What Is Overtourism and Where Is It Worst?
Overtourism describes a situation where tourist volumes outstrip a destination”s capacity to absorb them without significant negative impacts on residents, infrastructure, environment, or visitor experience itself. The term gained mainstream usage around 2016 and has only become more relevant since.
The most affected destinations in 2026
Venice, Italy: implemented a day-visitor entry fee on the busiest days. Resident population has dropped below 50,000 for the first time in centuries.
Barcelona, Spain: phasing out short-term rental licenses, restricting cruise ship visits, with growing political pressure to reduce visitor numbers.
Amsterdam, Netherlands: hotel construction ban in central districts, cruise terminal relocation, ongoing campaigns to discourage stag parties.
Bali, Indonesia: new tourist tax, conservation fees, and tightened visa enforcement.
Athens (Acropolis specifically): hourly visitor caps, advance timed-entry mandatory.
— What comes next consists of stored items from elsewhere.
(** [ProtobufCodec::decodeEnvelope]: header, type name and raw body. *)
Definition decodeEnvelope (input : bytes) : outcome (option (IMHeader * bytes * bytes)) :=
  let! fr := read_frame input in
  match fr with
  | None => Val None
  | Some fr =>
    match ParseFromArray (M := IMHeader) (fr_header_data fr) with
    | None => Val None
    | Some header =>
      if negb (IsInitialized header) then Val None else
      let message_position := CurrentPosition (fr_stream fr) in
      let message_size := i32 (zlen (fr_data fr)) - message_position in
      let message_size := if message_size <? 0 then 0 else message_size in
      let! message_bytes := read_region (fr_data fr) message_position message_size in
      Val (Some (header, fr_type_name fr, message_bytes))
    end
  end.

(** [ProtobufCodec::returnHeaderBuilder]; the clock is the argument [ms_count]. *)
Definition returnHeaderBuilder (header : IMHeader) (device platform_info : string)
    (ms_count : Z) : IMHeader :=
  {| version := version header;
     seq_ := seq_ header;
     cmd_id := CMD_SERVER_NOTIFY;
     from_uid := to_uid header;
     to_uid := from_uid header;
     timestamp := u64 ms_count;
     token := token header;
     device_id := device;
     platform := platform_info |}.

(** [ProtobufCodec::buildErrorResponse]; an encoding failure yields the empty string. *)
Definition buildErrorResponse `{ProtoMessage BaseResponse} (request_header : IMHeader)
    (code : ErrorCode) (msg : string) (ms_count : Z) : bytes :=
  let response_header := returnHeaderBuilder request_header
                           (device_id request_header) (platform request_header) ms_count in
  let response := {| error_code := ErrorCode_value code; error_message := msg;
                     payload := [] |} in
  match encode response_header response with
  | Some encoded_data => encoded_data
  | None => []
  end.

Definition buildAuthFailedResponse `{ProtoMessage BaseResponse} (request_header : IMHeader)
    (msg : string) (ms_count : Z) : bytes :=
  buildErrorResponse request_header AUTH_FAILED msg ms_count.
(* ===== verification/TcpSession.v ===== *)
(** The TCP session of [common/network/tcp_session.cpp]: length-prefixed framing,
    the bounded send queue, heartbeats and close.

    Each member function and each completion handler is a function on the session
    state; [on_event] dispatches them.  Boost.Asio appears only as the source of
    events: a completion handler runs when its operation was started, an [async_read]
    of [n] bytes completes with exactly [n] bytes or an error.  Ghost fields record
    what was handed to the socket and to the callbacks. *)
From S2P Require Import Prelude.

(** * Data *)

(** [enum class HeaderMsgType] of [common/utils/global.hpp]. *)
Inductive HeaderMsgType := NORMAL | PING | PONG | UNKNOWN | ENUM_END.

Definition msg_type_value (t : HeaderMsgType) : Z :=
  match t with NORMAL => 0 | PING => 1 | PONG => 2 | UNKNOWN => 3 | ENUM_END => 4 end.

Definition HEADER_SIZE : nat := 5.
Definition max_body_length : Z := 10 * 1024 * 1024.
Definition max_send_queue_size : nat := 1024.

Inductive read_op := ReadHeader | ReadBody (length : Z).

Record TCPSession := {
  socket_open : bool;
  body_buffer_size : Z;
  send_queue : list bytes;
  heartbeat_armed : bool;
  read_timeout_armed : bool;
  message_handler : bool;          (* a handler is set *)
  close_callback : bool;           (* a callback is set *)
  pending_read : option read_op;   (* the outstanding async_read *)
  writes_outstanding : nat;        (* async_write calls of do_write not yet completed *)
  (* ghosts *)
  wire : list bytes;               (* frames do_write handed to async_write, in order *)
  control : list bytes;            (* frames send_heartbeat handed to async_write *)
  delivered : list bytes;          (* arguments of message_handler_ *)
  close_calls : nat                (* invocations of close_callback_ *)
}.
Kyoto, Japan: residents complaining about geisha district crowds, train system overwhelm, and rising local prices driving residents out.
What is driving it
Several trends compound: cheap flights making more destinations accessible, social media driving everyone to the same Instagram spots, cruise ships unloading thousands of day-visitors at concentrated times, and the overall growth of global middle-class travel.
The COVID pause briefly reset some destinations, but volumes recovered and in many cases exceeded 2019 levels by 2024.
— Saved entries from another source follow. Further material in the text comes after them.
(* ===== verification/Text.v ===== *)
(** Text: the functions of the C++ library the services use on numbers in decimal. *)
From S2P Require Import Prelude.
From Stdlib Require Import Ascii.
Open Scope Z_scope.

Definition chr (c : ascii) : Z := Z.of_N (N_of_ascii c).

Definition is_digit (c : ascii) : bool := (48 <=? chr c) && (chr c <=? 57).

Definition is_space (c : ascii) : bool := (chr c =? 32) || ((9 <=? chr c) && (chr c <=? 13)).

(** Decimal digits from the left: the value, and what follows them. *)
Fixpoint digits (acc : Z) (s : string) : Z * string :=
  match s with
  | String c s' => if is_digit c then digits (10 * acc + (chr c - 48)) s' else (acc, s)
  | EmptyString => (acc, s)
  end.

Fixpoint skip_spaces (s : string) : string :=
  match s with
  | String c s' => if is_space c then skip_spaces s' else s
  | EmptyString => s
  end.

Definition LONG_MAX : Z := 2 ^ 63 - 1.
Definition LONG_MIN : Z := - 2 ^ 63.

(** An optional sign: whether it is "-", and the rest. *)
Definition split_sign (s : string) : bool * string :=
  match s with
  | String "-" s' => (true, s')
  | String "+" s' => (false, s')
  | _ => (false, s)
  end.

(** [std::strtol(s, &end, 10)]: the value, clamped to [long], and the text from [end];
    without digits [end] is the start of the text. *)
Definition strtol10 (s : string) : Z * string :=
  let t := skip_spaces s in
  let '(neg, t) := split_sign t in
  match t with
  | String c _ =>
      if is_digit c then
        let '(v, e) := digits 0 t in
        (Z.max LONG_MIN (Z.min LONG_MAX (if neg then - v else v)), e)
      else (0, s)
  | EmptyString => (0, s)
  end.

(** [std::stoull(s)]: [None] when it throws, [std::invalid_argument] without digits and
    [std::out_of_range] above 64 bits; a "-" negates modulo 2^64; what follows the digits is
    ignored. *)
Definition stoull (s : string) : option Z :=
  let '(neg, t) := split_sign (skip_spaces s) in
  match t with
  | String c _ =>
      if is_digit c then
        let '(v, _) := digits 0 t in
        if v <? 2 ^ 64 then Some (u64 (if neg then - v else v)) else None
      else None
  | EmptyString => None
  end.

(** [std::stoll(s)] and [std::stoi(s)]: [None] when they throw, without digits or outside the
    type; what follows the digits is ignored. *)
Definition sto_signed (bound : Z) (s : string) : option Z :=
  let '(neg, t) := split_sign (skip_spaces s) in
  match t with
  | String c _ =>
      if is_digit c then
        let v := if neg then - fst (digits 0 t) else fst (digits 0 t) in
        if (- bound <=? v) && (v <? bound) then Some v else None
      else None
  | EmptyString => None
  end.
Definition stoll : string -> option Z := sto_signed (2 ^ 63).
Definition stoi : string -> option Z := sto_signed (2 ^ 31).

(** [oss << n] for a non-negative [int]. *)
Fixpoint dec_fuel (fuel : nat) (n : Z) : string :=
  match fuel with
  | O => EmptyString
  | S f =>
      let d := String (ascii_of_N (Z.to_N (48 + n mod 10))) EmptyString in
      if n <? 10 then d else dec_fuel f (n / 10) +:+ d
  end.
Definition dec (n : Z) : string := dec_fuel 20 n.

(** [std::to_string] of a signed integer. *)
Definition to_string (z : Z) : string := if z <? 0 then String "-" (dec (- z)) else dec z.

(** Text without a character. *)
Fixpoint free_of (d : ascii) (s : string) : bool :=
  match s with
  | EmptyString => true
  | String c s' => negb (Ascii.eqb c d) && free_of d s'
  end.

(** * Lemmas *)

Lemma app_cons c (a b : string) : String c a +:+ b = String c (a +:+ b).
Proof. done. Qed.

Lemma string_app_nil_r (s : string) : s +:+ EmptyString = s.
Proof. induction s as [|c s IH]; [done|]. by rewrite app_cons, IH. Qed.

Lemma free_of_app d s t : free_of d (s +:+ t) = free_of d s && free_of d t.
Proof. induction s as [|c s IH]; simpl; [done|]. by rewrite IH, andb_assoc. Qed.

Lemma chr_range c : 0 <= chr c < 256.
Proof. unfold chr. pose proof (N_ascii_bounded c). lia. Qed.

Lemma chr_ascii n : 0 <= n < 256 -> chr (ascii_of_N (Z.to_N n)) = n.
Proof. intros. unfold chr. rewrite N_ascii_embedding; lia. Qed.

Lemma is_digit_spec k : 0 <= k < 10 -> is_digit (ascii_of_N (Z.to_N (48 + k))) = true.
Proof.
  intros. unfold is_digit. rewrite chr_ascii by lia. apply andb_true_intro.
  split; apply Z.leb_le; lia.
Qed.

Lemma digits_app acc s t v :
  digits acc s = (v, EmptyString) -> digits acc (s +:+ t) = digits v t.
Proof.
  revert acc. induction s as [|c s IH]; intros acc; simpl.
  - by intros [= ->].
  - destruct (is_digit c); [apply IH|done].
Qed.

Lemma digits_dec fuel n : 0 <= n < 10 ^ Z.of_nat fuel ->
  digits 0 (dec_fuel fuel n) = (n, EmptyString).
Proof.
  revert n. induction fuel as [|f IH]; intros n Hn; [simpl in *; assert (n = 0) by lia; by subst|].
  assert (Hd : forall k acc, 0 <= k < 10 ->
    digits acc (String (ascii_of_N (Z.to_N (48 + k))) EmptyString) = (10 * acc + k, EmptyString)).
  { intros k acc Hk. cbn [digits]. rewrite is_digit_spec, chr_ascii by lia. simpl. f_equal. lia. }
  simpl. pose proof (Z.mod_pos_bound n 10 ltac:(lia)). destruct (n <? 10) eqn:E; zbool.
  - rewrite Hd by lia. rewrite Z.mod_small by lia. done.
  - rewrite (digits_app 0 _ _ (n / 10)).
    + rewrite Hd by lia. f_equal. pose proof (Z.div_mod n 10 ltac:(lia)). lia.
    + apply IH. rewrite Nat2Z.inj_succ, Z.pow_succ_r in Hn by lia.
      split; [apply Z.div_pos; lia|]. apply Z.div_lt_upper_bound; lia.
Qed.

Lemma is_digit_free c : is_digit c = true -> Ascii.eqb c "$"%char = false.
Proof. intros Hc. apply Ascii.eqb_neq. by intros ->. Qed.

Lemma dec_fuel_spec fuel n : 0 <= n -> free_of "$"%char (dec_fuel fuel n) = true /\
  (fuel = 0%nat \/ exists c s, dec_fuel fuel n = String c s /\ is_digit c = true).
Proof.
  revert n. induction fuel as [|f IH]; intros n Hn; [by split; [|left]|].
  pose proof (Z.mod_pos_bound n 10 ltac:(lia)) as Hm.
  pose proof (is_digit_spec (n mod 10) Hm) as Hd. pose proof (is_digit_free _ Hd) as Hf.
  cbn [dec_fuel]. destruct (IH (n / 10) ltac:(apply Z.div_pos; lia)) as [Hfree Hc].
  destruct (n <? 10); [simpl; rewrite Hf; split; [done|]; right; eauto|].
  split; [rewrite free_of_app, Hfree; simpl; by rewrite Hf|]. right.
  destruct Hc as [->|(c & s & -> & Hc)]; simpl; eauto.
Qed.

(** A digit is neither space nor sign. *)
Lemma digit_plain c s : is_digit c = true -> is_space c = false /\ split_sign (String c s) = (false, String c s).
Proof.
  intros Hc. assert (Hs : is_space c = false /\ c <> "-"%char /\ c <> "+"%char).
  { unfold is_digit, is_space in *. zbool. repeat split.
    - apply orb_false_intro; [by apply Z.eqb_neq; lia|]. apply andb_false_intro2, Z.leb_gt. lia.
    - intros ->. by vm_compute in H.
    - intros ->. by vm_compute in H. }
  destruct Hs as (Hsp & Hm & Hp). split; [done|]. by destruct c as [[] [] [] [] [] [] [] []].
Qed.

Lemma strtol10_dec n : 0 <= n < 2 ^ 31 -> strtol10 (dec n) = (n, EmptyString).
Proof.
  intros Hn. unfold dec. destruct (dec_fuel_spec 20 n) as [_ [|(c & s & E & Hc)]]; [lia|done|].
  pose proof (digits_dec 20 n) as Hd. rewrite E in *.
  destruct (digit_plain c s Hc) as [Hsp Hsel]. unfold strtol10. cbn [skip_spaces].
  rewrite Hsp, Hsel, Hc, Hd by lia. unfold LONG_MAX, LONG_MIN. f_equal. lia.
Qed.

(** [std::stoull] reads back what [std::to_string] wrote. *)
Lemma stoull_dec n : 0 <= n < 2 ^ 64 -> stoull (dec n) = Some n.
Proof.
  intros Hn. unfold dec. destruct (dec_fuel_spec 20 n) as [_ [|(c & s & E & Hc)]]; [lia|done|].
  pose proof (digits_dec 20 n) as Hd. rewrite E in *.
  destruct (digit_plain c s Hc) as [Hsp Hsel]. unfold stoull. cbn [skip_spaces].
  rewrite Hsp, Hsel, Hc, Hd by lia. rewrite (proj2 (Z.ltb_lt n (2 ^ 64))) by lia.
  unfold u64. by rewrite Z.mod_small.
Qed.

(** [std::stoi] reads back what [std::to_string] wrote. *)
Lemma stoi_dec n : 0 <= n < 2 ^ 31 -> stoi (dec n) = Some n.
Proof.
  intros Hn. unfold dec. destruct (dec_fuel_spec 20 n) as [_ [|(c & s & E & Hc)]]; [lia|done|].
  pose proof (digits_dec 20 n) as Hd. rewrite E in *.
  destruct (digit_plain c s Hc) as [Hsp Hsel]. unfold stoi, sto_signed. cbn [skip_spaces].
  rewrite Hsp, Hsel, Hc, Hd by lia. cbn [fst]. 
  rewrite (proj2 (Z.leb_le (- 2 ^ 31) n)), (proj2 (Z.ltb_lt n (2 ^ 31))) by lia. done.
Qed.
What destinations are doing
Tourist taxes, daily visitor caps, mandatory advance booking, restrictions on cruise visits, hotel construction limits, short-term rental crackdowns, infrastructure investment in less-visited areas to spread demand.
What travelers can do
Visit shoulder seasons instead of peak. Choose second-tier cities (Lyon instead of Paris, Bologna instead of Florence). Stay longer in fewer places. Avoid the same cruise-ship-driven destinations. Spend money locally rather than at chain operations.